(** A message that was posted since [f0] has been announced since. *)
Lemma posted_sent f0 f c j w m e before rest0 sent rest : session_ok f0 -> session_ok f ->
  visits (s_node f) !! j = Some w -> message_of (v_req w) = Some m -> ChatID m = c -> v_stage w = GSending (PDone (Ok e)) ->
  Z.of_nat (length (log_at (n_log (s_node f0)) c)) <= Sequence e ->
  feed c (log_at (n_log (s_node f0)) c) = before ++ rest0 ->
  feed c (log_at (n_log (s_node f)) c) = before ++ sent ++ rest -> in_flight (system_of (s_node f)) c rest ->
  entry_event c e ∈ sent.
Proof.
  intros K0 K E M Ch Sg Late F0 F Fl. pose proof (thread_at _ _ _ E) as Et. pose proof (no_system _ (se_node _ K)) as I.
  assert (chat_of (thread_of w) = c) as Ct by (unfold chat_of; cbn; by rewrite M).
  assert (t_phase (thread_of w) = PDone (Ok e)) as Tp by (cbn; by rewrite Sg).
  destruct (so_kept _ (si_ok _ I) j _ Et e) as (_ & _ & L); [by rewrite Tp|]. rewrite Ct in L. apply list_elem_of_lookup_2 in L.
  assert (entry_event c e ∈ before ++ sent ++ rest) as Q.
  { rewrite <-F. apply list_elem_of_bind. exists e. split; [by left|exact L]. }
  apply elem_of_app in Q as [Q|[Q|Q]%elem_of_app]; [|done|by destruct (returned_published _ c rest j _ e I Fl Et Ct Tp)].
  exfalso. assert (entry_event c e ∈ feed c (log_at (n_log (s_node f0)) c)) as Q0 by (rewrite F0; apply elem_of_app; by left).
  destruct (feed_stored f0 c _ K0 Q0) as (e0 & L0 & _). apply lookup_lt_Some in L0. cbn [ev_Sequence entry_event] in L0. lia.
Qed.

Lemma streaming_carries f0 f i id v c : session_ok f0 -> session_ok f ->
  visits (s_node f) !! i = Some (at_stage (GListening c id) v) -> streaming f0 i id v c f -> stream_of f0 f c id.
Proof.
  intros K0 K E [[_ T]|[o Q]]; [|rewrite E in Q; by destruct v].
  destruct (se_follows _ K0 c) as (rest0 & Fl0 & Fe0). destruct (se_follows _ K c) as (rest & Fl & Fe).
  destruct (trace_inv _ _ (se_trace _ K)) as [_ I]. specialize (I id). unfold channel_inv in I.
  assert ((Broker.window id (s_labels f)).1 = true) as O by (apply (se_open _ K i); by exists (at_stage (GListening c id) v), c).
  destruct (channels (the_broker f) !! id) as [ch|] eqn:Ch; [|destruct I as [_ I]; by rewrite I in O].
  destruct I as (_ & Su & Wh). rewrite T, of_chat_app, <-(assoc_L (++)) in Fe.
  exists (of_chat c (told (s_labels f0))) rest0 (of_chat c (published id (s_labels f))) rest ch; try done.
  - by apply of_chat_sublist.
  - intros L. by rewrite Wh.
  - intros ev Ev Cv. apply (feed_stored f c ev K). change (log_at (n_log (s_node f)) c) with (log_at (shared (system_of (s_node f))) c).
    rewrite Fe. apply elem_of_app. right. apply elem_of_app. left. apply list_elem_of_filter. split; [done|].
    eapply sublist_subseteq; [exact Su|]. apply elem_of_app. by left.
  - intros j w m e Ej M Cm Sg Late. by apply (posted_sent f0 f c j w m e (of_chat c (told (s_labels f0))) rest0 _ rest).
Qed.

Lemma subscribing f0 f1 i v c id : session_ok f0 -> session_step f0 f1 -> visits (s_node f0) !! i = Some v ->
  v_stage v = GSubscribing c -> visits (s_node f1) !! i = Some (at_stage (GListening c id) v) -> streaming f0 i id v c f1.
Proof.
  intros K St E Sg E1. destruct St as [j w st s Ej A|j ev b R]; cbn [s_node visits stepped_to at_broker] in E1.
  - destruct (decide (j = i)) as [->|N].
    + rewrite list_lookup_insert_eq in E1 by by eapply lookup_lt_Some. simplify_eq. by apply streaming_starts.
    + rewrite list_lookup_insert_ne in E1 by done. rewrite E in E1. injection E1 as E1. by rewrite E1 in Sg.
  - rewrite E in E1. injection E1 as E1. by rewrite E1 in Sg.
Qed.

(** C6: a stream follows the log.  Let requests run concurrently on a node over
    the in-memory broker, with fresh logs, while the channels are read.  Take a
    stream of chat [c] that subscribes in [f0] and still listens in [f].  The
    events of [c] that it has received, followed by those in its channel, are in
    the order of the log, without repetition, from the entries that had not been
    announced in [f0] on; while no more than 64 events were published none is
    missing, except what the one call inside the chat's critical section has
    still to publish: the event of a message that was posted since [f0] and
    answered is there; and every event received is of an entry that is in the log
    at its sequence, with its hash. *)
Theorem stream_follows_log s rs f0 f1 f i v c id : fresh_log (log_in s) -> broker (log_in s) = NewInMemoryBroker ->
  Z.of_nat (length rs) + 1 < 2 ^ 64 -> rtc session_step (session_of s rs) f0 ->
  session_step f0 f1 -> visits (s_node f0) !! i = Some v -> v_stage v = GSubscribing c ->
  visits (s_node f1) !! i = Some (at_stage (GListening c id) v) ->
  rtc session_step f1 f -> visits (s_node f) !! i = Some (at_stage (GListening c id) v) -> stream_of f0 f c id.
Proof.
  intros F Br R R0 St E Sg E1 R1 Ef. pose proof (session_run_ok _ f0 (session_start s rs F Br R) R0) as K0.
  pose proof (session_step_ok f0 f1 K0 St) as K1. apply (streaming_carries f0 f i id v c K0); [by eapply session_run_ok|done|].
  eapply streaming_run; [exact K1|done|]. by apply subscribing.
Qed.
End Sessions.

(** ** A stream and a message *)

Module StreamSample.
Import ApiSample NodeSample.

Definition stream_request : Request := {|
  r_method := GET; r_path := ["chats"; "c"; "ws"]%string; r_query := fun _ => ""%string; r_body := []; r_cut := false;
  r_remote := "10.0.0.3:4711" |}.

Definition watched : list (Env * Request) := [(env, stream_request); (env, post 0)].

Abbreviation sample_session := (@session InMemoryStorage InMemoryCache _).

TASK BRIEF — Collect, from the material above, every line containing the word "visits".

TASK RESPONSE —
  visits (s_node f) !! j = Some w -> message_of (v_req w) = Some m -> ChatID m = c -> v_stage w = GSending (PDone (Ok e)) ->
  visits (s_node f) !! i = Some (at_stage (GListening c id) v) -> streaming f0 i id v c f -> stream_of f0 f c id.
Lemma subscribing f0 f1 i v c id : session_ok f0 -> session_step f0 f1 -> visits (s_node f0) !! i = Some v ->
  v_stage v = GSubscribing c -> visits (s_node f1) !! i = Some (at_stage (GListening c id) v) -> streaming f0 i id v c f1.
  intros K St E Sg E1. destruct St as [j w st s Ej A|j ev b R]; cbn [s_node visits stepped_to at_broker] in E1.
  session_step f0 f1 -> visits (s_node f0) !! i = Some v -> v_stage v = GSubscribing c ->
  visits (s_node f1) !! i = Some (at_stage (GListening c id) v) ->
  rtc session_step f1 f -> visits (s_node f) !! i = Some (at_stage (GListening c id) v) -> stream_of f0 f c id.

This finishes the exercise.